Wednesday, October 11, 2006

First post:

It's hard to be almost 50 and a woman reporter in the newsroom.Reporters are young and can still burn the candle at both ends. They absorb technology using some bizarre form of osmosis.Most people my age are editors by this time.It's hard to be an old hippie, at least people identify me as such. I think it's the hair. I just don't brush it. My daughter, age 22, says almost daily "What's nesting in there today? Do you know there are hair products that can help you?"I can't seem to move on beyond maybe, 1975. I still haul out old records and stare at album covers. Thank God there are people at work, a few, I can play "what three albums would you take to a desert island with you" to stay sane.Then there are the theme "days," that make no sense, like "Beatle/Apple Day" but more about that later.I have 31 ticket stubs to Neil Young concerts. What I don't understand is why he hasn't noticed me yet, sitting there in the crowd. I swear that our eyes lock, but people tell me I have an "overactive imagination" and also "overeact" all the time. I don't see this, but if I disagree, then I'm "overeacting again."Anyway,as you can see, I have not become a world-famous rock and roll journalist like Cameron Crowe in "Almost Famous."I'm still here covering school board meetings and writing this blog, and I have no clue what I am doing.Literally, at this age, I mean.Talk to me.
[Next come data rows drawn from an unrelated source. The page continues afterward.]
Definition verify_claim (W : world) (claim : value) : M value :=
  claim_text <- lift (Py.get claim "claim" (VStr "")) ;;
  context <- lift (Py.get claim "context" (VStr "")) ;;
  query <- lift (Py.get claim "verification_query" claim_text) ;;
  category <- lift (Py.get claim "category" (VStr "Unknown")) ;;
  fun h =>
    match search_web W query 5 h with
    | (inl e, h1) =>
        (inr (unverifiable claim_text category
                ("Could not search web: " ++ exn_str e)), h1)
    | (inr search_results, h1) =>
        (search_text <- lift (format_search_results search_results) ;;
         openai_client <- lift (get_openai_client W) ;;
         try_except
           (judge W openai_client claim_text context category search_text)
           (fun e =>
              ret (unverifiable claim_text category
                     ("Verification analysis failed: " ++ exn_str e)))) h1
    end.

(** [claim.get("claim", "")[:50] + "..."], the third argument of the
    callback. *)
Definition claim_preview (claim : value) : result string :=
  match Py.get claim "claim" (VStr "") with
  | inl e => inl e
  | inr (VStr s) => inr (take 50 s ++ "...")
  | inr (VList _) =>
      raise TypeError "can only concatenate list (not 'str') to list"
  | inr _ => raise TypeError "object is not subscriptable"
  end.

(** [if progress_callback: progress_callback(i, total, preview)] *)
Definition report_progress (cb : option callback) (i total : Z)
    (claim : value) : M unit :=
  match cb with
  | None => ret tt
  | Some f =>
      preview <- lift (claim_preview claim) ;;
      fun h =>
        let h' := (h ++ [EvProgress i total preview])%list in
        match f h i total preview with
        | None => (inr tt, h')
        | Some e => (inl e, h')
        end
  end.

(** The loop of [verify_all_claims] from index [i] on. *)
Fixpoint verify_from (W : world) (cb : option callback) (total : Z)
    (i : Z) (claims : list value) : M (list value) :=
  match claims with
  | [] => ret []
  | claim :: rest =>
      _ <- report_progress cb i total claim ;;
      result <- verify_claim W claim ;;
      results <- verify_from W cb total (i + 1)%Z rest ;;
      ret (result :: results)
  end.

Definition verify_all_claims (W : world) (claims : list value)
    (progress_callback : option callback) : M (list value) :=
  verify_from W progress_callback (Z.of_nat (List.length claims)) 0%Z claims.

(** The four signs of the status maps: U+2705, U+26A0 U+FE0F, U+274C
    and U+2753. *)
Definition check_mark : string := Py.utf8 [226; 156; 133].
Definition warning : string := Py.utf8 [226; 154; 160; 239; 184; 143].
Definition cross_mark : string := Py.utf8 [226; 157; 140].
Definition question_mark : string := Py.utf8 [226; 157; 147].

(** [get_status_emoji], lines 225-233. *)
Definition get_status_emoji (status : value) : result string :=
  Py.literal_get
    [("Verified", check_mark); ("Inaccurate", warning);
     ("False", cross_mark); ("Unverifiable", question_mark)]
    status question_mark.

(** [get_status_color], lines 236-244. *)
Definition get_status_color (status : value) : result string :=
  Py.literal_get
    [("Verified", "green"); ("Inaccurate", "orange");
     ("False", "red"); ("Unverifiable", "gray")]
    status "gray".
Extreme Makoever: Home Edition took over little Dundee, Wisconsin, last week, an Irish-settled berg nestled at the end of Long Lake in the Northern Kettle Moraine State Forest. And it took over a big chunk of my life, some 12 to 13 hours days reporting, in part, on what editors called the "Ty Pennington" sightings.

By Sunday I was so drained I was talking gibberish. The sad part was no one noticed. They said that was normal for me.



Talk about beautiful people - they were, the EXTREME stars, coiffured, tan in a California sense of tan, even and bronze, the sparkle of their teeth blinding, their clothing, albeit Ty's faded jeans with the knees out, still looking in some way like they came straight from a designer.

His presence sent crowds into a frenzy, girls screaming his name, some near tears, others dropping to their knees. Men in the newsroom wondered why women would like his crazy, tousled hair, carefully askew.

You tell me? I don't know, I haven't cried at the sight a man, since, maybe 1975. OK I'm lying.
Neil Young singing with his buds, Crosby, Stills, Nash & Young "Find the Cost of Freedom." It was Sept. 6 at the Marcus Amphitheater in Milwaukee on the Lakefront. Full moon was rising.

Photos of all the U.S. dead since the Iraq war started flashed on screen, in rows like a checkerboard.

It's over two thousand now, and you couldn't help but be moved at all their young faces.